-- TASK PROMPT --
Once you reach the line that holds "let offset := u32" in the listing below, output it and every line after it through the line that holds "else shortword.", word for word.
--*--
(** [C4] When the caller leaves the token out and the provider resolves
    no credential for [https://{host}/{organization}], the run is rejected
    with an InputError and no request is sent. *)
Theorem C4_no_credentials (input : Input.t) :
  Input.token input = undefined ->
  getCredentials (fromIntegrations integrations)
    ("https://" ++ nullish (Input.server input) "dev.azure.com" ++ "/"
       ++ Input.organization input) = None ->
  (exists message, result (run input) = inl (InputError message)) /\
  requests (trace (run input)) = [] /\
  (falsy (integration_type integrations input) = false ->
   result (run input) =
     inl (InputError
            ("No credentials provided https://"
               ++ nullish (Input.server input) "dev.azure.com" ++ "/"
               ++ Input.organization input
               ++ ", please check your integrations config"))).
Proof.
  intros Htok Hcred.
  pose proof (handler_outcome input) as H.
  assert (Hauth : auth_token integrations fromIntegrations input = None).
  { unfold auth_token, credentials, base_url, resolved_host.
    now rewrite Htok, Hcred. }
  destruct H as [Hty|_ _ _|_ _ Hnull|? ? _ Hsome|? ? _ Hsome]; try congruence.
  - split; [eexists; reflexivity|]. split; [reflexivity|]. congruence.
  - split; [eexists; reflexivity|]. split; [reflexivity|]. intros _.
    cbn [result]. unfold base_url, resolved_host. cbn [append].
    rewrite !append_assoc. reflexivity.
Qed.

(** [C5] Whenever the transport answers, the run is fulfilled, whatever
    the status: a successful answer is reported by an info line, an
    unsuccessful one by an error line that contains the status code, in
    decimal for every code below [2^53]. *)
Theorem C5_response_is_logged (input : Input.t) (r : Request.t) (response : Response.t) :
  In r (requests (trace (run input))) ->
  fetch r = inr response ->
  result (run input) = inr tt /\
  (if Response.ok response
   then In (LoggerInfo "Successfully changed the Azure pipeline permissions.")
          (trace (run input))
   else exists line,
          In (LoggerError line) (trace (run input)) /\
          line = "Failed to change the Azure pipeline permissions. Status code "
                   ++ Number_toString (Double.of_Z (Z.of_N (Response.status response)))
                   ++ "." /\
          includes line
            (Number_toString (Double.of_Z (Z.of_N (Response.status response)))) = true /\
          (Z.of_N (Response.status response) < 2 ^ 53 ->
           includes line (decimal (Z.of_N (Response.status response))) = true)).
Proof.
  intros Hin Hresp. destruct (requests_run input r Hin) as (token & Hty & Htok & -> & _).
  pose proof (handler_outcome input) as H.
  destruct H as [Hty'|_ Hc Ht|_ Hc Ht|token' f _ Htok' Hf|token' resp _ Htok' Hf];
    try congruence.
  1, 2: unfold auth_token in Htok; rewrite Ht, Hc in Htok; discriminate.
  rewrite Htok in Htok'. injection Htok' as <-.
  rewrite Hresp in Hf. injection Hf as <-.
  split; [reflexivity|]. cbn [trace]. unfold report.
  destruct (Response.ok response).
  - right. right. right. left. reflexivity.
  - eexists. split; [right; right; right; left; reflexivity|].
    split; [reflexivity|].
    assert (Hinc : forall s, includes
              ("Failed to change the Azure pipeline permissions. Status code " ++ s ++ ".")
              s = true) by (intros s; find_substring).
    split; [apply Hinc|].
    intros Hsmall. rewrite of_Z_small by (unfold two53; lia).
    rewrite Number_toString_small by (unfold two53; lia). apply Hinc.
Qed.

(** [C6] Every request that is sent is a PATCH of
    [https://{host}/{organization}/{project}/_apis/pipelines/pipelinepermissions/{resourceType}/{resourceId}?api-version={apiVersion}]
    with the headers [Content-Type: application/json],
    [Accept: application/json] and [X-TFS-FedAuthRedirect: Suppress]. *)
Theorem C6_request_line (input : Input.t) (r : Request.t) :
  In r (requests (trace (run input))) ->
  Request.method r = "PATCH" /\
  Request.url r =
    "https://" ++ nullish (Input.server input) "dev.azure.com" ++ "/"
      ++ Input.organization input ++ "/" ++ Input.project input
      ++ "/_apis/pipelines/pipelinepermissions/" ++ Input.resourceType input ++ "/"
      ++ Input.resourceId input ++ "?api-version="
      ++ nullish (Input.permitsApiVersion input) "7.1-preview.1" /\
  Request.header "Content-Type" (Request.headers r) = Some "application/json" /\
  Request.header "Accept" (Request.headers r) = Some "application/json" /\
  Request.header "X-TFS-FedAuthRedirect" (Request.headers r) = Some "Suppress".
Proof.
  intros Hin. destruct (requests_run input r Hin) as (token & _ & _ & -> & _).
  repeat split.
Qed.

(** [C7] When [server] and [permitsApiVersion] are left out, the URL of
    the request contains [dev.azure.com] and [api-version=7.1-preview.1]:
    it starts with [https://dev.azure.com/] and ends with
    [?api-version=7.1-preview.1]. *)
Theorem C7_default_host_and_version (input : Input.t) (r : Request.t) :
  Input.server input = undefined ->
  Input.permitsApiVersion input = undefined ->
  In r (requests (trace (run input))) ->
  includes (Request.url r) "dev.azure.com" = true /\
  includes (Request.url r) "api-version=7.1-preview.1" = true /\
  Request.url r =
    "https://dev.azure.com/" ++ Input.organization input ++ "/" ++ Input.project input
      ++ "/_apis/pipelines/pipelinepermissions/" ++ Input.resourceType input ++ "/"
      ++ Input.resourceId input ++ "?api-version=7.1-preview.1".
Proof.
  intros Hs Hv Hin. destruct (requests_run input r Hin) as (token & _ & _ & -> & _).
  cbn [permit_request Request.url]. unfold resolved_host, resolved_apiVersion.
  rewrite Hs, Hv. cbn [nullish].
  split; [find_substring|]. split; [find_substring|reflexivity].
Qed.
--*--
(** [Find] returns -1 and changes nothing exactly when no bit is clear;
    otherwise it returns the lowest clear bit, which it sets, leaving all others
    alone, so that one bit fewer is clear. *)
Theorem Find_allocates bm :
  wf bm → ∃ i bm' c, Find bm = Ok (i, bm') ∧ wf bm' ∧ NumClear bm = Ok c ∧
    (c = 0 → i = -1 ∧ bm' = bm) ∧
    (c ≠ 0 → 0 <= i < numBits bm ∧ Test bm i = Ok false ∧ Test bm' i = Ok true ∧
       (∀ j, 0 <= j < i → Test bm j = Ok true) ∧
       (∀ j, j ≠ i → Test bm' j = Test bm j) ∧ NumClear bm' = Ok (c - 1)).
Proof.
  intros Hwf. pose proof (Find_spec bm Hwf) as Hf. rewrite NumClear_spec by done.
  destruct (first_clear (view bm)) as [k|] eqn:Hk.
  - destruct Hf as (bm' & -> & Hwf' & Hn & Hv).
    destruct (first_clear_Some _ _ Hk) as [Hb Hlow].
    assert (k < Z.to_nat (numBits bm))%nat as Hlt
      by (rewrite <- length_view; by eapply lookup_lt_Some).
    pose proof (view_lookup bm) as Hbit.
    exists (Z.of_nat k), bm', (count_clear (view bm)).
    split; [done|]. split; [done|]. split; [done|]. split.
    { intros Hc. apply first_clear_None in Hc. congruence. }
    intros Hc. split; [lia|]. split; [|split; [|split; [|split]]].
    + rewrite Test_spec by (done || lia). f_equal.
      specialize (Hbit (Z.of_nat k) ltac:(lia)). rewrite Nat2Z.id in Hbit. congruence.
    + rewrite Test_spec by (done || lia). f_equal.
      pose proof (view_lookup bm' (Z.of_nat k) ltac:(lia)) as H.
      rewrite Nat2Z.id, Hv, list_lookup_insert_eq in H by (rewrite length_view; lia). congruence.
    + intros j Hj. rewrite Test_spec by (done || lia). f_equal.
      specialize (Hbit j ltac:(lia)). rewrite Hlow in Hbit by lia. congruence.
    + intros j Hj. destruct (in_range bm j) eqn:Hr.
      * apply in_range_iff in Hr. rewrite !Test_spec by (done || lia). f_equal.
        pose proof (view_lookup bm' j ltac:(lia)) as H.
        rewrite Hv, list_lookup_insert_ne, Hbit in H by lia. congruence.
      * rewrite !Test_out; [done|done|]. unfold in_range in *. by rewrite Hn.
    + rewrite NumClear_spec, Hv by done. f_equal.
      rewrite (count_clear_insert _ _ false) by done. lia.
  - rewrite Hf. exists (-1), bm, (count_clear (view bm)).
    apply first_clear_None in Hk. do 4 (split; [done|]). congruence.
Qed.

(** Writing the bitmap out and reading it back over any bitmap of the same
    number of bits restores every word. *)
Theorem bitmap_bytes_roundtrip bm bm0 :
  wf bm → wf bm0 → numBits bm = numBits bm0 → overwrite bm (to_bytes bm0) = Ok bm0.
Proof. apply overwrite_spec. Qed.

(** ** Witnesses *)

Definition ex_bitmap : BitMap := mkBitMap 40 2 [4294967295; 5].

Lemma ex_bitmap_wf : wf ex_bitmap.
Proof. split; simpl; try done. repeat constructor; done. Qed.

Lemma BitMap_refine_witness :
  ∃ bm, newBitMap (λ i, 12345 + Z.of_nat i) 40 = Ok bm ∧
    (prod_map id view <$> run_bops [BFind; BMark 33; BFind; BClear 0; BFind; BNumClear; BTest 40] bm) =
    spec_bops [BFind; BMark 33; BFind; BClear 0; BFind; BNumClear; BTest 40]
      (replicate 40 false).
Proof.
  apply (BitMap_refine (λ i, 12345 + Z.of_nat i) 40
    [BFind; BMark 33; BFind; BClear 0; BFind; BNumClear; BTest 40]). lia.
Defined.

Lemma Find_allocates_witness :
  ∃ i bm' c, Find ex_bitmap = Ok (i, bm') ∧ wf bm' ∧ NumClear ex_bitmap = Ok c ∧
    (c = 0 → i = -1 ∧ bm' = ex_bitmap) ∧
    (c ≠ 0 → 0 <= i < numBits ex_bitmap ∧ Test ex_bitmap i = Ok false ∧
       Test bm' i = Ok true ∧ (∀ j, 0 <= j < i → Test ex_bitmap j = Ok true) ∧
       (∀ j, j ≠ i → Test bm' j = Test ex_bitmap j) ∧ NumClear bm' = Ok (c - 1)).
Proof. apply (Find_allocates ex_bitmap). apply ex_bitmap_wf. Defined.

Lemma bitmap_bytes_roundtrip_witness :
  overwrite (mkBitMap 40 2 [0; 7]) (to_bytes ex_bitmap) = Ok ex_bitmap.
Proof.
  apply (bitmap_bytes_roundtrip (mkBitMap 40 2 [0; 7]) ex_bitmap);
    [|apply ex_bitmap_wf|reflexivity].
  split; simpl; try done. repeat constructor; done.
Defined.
--*--
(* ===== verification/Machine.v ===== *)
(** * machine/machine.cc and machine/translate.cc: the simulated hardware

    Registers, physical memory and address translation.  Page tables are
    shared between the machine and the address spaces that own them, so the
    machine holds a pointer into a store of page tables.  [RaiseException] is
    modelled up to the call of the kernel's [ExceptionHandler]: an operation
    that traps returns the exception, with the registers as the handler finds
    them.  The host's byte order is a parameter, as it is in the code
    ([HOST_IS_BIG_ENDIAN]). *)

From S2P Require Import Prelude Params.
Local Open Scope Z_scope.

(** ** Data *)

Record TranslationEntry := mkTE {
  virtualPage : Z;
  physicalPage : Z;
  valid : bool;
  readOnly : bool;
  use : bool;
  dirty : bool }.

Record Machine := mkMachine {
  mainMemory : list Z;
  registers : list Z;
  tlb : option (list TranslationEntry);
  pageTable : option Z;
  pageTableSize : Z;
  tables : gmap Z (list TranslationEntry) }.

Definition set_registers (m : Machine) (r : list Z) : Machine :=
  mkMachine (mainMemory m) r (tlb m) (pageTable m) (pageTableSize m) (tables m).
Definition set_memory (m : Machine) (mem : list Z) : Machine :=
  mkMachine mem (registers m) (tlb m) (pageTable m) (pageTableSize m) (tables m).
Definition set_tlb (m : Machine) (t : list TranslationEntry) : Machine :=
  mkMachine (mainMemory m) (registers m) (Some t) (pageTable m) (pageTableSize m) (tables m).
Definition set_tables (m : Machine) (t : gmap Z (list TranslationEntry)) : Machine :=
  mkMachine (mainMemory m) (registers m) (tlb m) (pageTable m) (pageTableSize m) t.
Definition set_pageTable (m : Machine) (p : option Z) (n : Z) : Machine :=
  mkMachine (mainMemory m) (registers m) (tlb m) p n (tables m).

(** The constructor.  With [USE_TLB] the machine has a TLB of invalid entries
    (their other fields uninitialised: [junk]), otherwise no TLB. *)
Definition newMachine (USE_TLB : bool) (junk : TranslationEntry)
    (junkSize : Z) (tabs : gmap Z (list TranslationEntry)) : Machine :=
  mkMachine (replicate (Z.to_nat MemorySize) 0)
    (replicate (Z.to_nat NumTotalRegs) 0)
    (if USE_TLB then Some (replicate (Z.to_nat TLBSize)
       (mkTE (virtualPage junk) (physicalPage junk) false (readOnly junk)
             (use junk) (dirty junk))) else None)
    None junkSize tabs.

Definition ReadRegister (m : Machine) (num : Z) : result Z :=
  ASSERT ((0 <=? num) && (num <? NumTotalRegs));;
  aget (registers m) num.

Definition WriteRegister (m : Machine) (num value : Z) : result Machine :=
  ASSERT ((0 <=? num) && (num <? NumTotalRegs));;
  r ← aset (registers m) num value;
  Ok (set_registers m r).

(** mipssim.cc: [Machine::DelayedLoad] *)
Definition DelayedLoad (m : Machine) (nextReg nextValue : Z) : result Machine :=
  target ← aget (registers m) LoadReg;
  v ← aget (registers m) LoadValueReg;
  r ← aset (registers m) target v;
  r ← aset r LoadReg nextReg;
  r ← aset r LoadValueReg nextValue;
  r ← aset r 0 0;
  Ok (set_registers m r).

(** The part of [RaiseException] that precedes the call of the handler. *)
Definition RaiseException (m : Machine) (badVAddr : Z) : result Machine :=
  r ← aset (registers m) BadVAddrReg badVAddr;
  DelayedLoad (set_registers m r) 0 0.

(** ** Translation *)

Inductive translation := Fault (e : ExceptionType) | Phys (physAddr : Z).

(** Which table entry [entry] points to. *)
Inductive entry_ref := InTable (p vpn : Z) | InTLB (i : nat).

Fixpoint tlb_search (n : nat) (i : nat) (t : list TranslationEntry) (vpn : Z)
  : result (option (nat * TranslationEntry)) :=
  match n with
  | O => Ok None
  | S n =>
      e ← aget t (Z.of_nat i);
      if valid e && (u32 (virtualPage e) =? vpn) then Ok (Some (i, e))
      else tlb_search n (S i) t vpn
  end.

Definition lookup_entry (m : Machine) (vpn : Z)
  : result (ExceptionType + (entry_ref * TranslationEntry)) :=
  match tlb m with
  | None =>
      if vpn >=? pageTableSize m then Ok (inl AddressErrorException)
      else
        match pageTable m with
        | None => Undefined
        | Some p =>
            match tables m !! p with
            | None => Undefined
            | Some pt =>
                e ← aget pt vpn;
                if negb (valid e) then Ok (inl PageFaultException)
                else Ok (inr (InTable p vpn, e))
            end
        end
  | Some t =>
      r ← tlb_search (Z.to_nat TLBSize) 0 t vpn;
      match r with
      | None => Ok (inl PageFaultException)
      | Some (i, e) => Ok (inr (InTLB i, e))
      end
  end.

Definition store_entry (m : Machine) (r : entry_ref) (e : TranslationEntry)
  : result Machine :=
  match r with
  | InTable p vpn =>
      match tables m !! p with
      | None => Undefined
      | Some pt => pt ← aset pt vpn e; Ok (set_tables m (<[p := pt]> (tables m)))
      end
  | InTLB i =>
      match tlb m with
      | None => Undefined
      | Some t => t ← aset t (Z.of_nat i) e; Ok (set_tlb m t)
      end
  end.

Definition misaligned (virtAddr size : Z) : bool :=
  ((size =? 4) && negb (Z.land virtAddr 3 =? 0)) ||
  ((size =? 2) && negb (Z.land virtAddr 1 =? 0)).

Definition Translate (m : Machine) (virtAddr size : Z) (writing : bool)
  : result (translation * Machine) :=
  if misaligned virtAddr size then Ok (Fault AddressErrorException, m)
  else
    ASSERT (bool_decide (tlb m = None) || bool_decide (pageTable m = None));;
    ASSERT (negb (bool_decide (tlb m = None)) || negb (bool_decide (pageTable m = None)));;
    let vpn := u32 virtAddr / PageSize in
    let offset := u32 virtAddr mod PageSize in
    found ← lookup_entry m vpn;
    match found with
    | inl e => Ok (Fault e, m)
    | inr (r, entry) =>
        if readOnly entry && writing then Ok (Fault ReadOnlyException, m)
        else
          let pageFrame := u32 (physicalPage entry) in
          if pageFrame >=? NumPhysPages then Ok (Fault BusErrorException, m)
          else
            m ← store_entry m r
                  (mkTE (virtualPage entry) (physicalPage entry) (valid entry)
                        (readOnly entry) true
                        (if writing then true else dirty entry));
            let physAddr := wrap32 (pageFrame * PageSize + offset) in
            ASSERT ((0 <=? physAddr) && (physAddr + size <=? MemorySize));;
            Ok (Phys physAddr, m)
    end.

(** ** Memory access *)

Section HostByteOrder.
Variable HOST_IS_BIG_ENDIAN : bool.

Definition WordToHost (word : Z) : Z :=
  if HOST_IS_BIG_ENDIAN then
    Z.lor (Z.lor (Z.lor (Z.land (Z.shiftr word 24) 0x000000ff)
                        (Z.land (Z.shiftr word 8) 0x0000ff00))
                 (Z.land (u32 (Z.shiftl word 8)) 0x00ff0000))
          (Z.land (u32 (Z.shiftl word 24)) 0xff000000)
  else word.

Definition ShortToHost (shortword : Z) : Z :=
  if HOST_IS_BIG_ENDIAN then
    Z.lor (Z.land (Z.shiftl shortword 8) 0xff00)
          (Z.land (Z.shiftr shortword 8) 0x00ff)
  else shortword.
--*--
-- EXPECTED ANSWER --
    let offset := u32 virtAddr mod PageSize in
    found ← lookup_entry m vpn;
    match found with
    | inl e => Ok (Fault e, m)
    | inr (r, entry) =>
        if readOnly entry && writing then Ok (Fault ReadOnlyException, m)
        else
          let pageFrame := u32 (physicalPage entry) in
          if pageFrame >=? NumPhysPages then Ok (Fault BusErrorException, m)
          else
            m ← store_entry m r
                  (mkTE (virtualPage entry) (physicalPage entry) (valid entry)
                        (readOnly entry) true
                        (if writing then true else dirty entry));
            let physAddr := wrap32 (pageFrame * PageSize + offset) in
            ASSERT ((0 <=? physAddr) && (physAddr + size <=? MemorySize));;
            Ok (Phys physAddr, m)
    end.

(** ** Memory access *)

Section HostByteOrder.
Variable HOST_IS_BIG_ENDIAN : bool.

Definition WordToHost (word : Z) : Z :=
  if HOST_IS_BIG_ENDIAN then
    Z.lor (Z.lor (Z.lor (Z.land (Z.shiftr word 24) 0x000000ff)
                        (Z.land (Z.shiftr word 8) 0x0000ff00))
                 (Z.land (u32 (Z.shiftl word 8)) 0x00ff0000))
          (Z.land (u32 (Z.shiftl word 24)) 0xff000000)
  else word.

Definition ShortToHost (shortword : Z) : Z :=
  if HOST_IS_BIG_ENDIAN then
    Z.lor (Z.land (Z.shiftl shortword 8) 0xff00)
          (Z.land (Z.shiftr shortword 8) 0x00ff)
  else shortword.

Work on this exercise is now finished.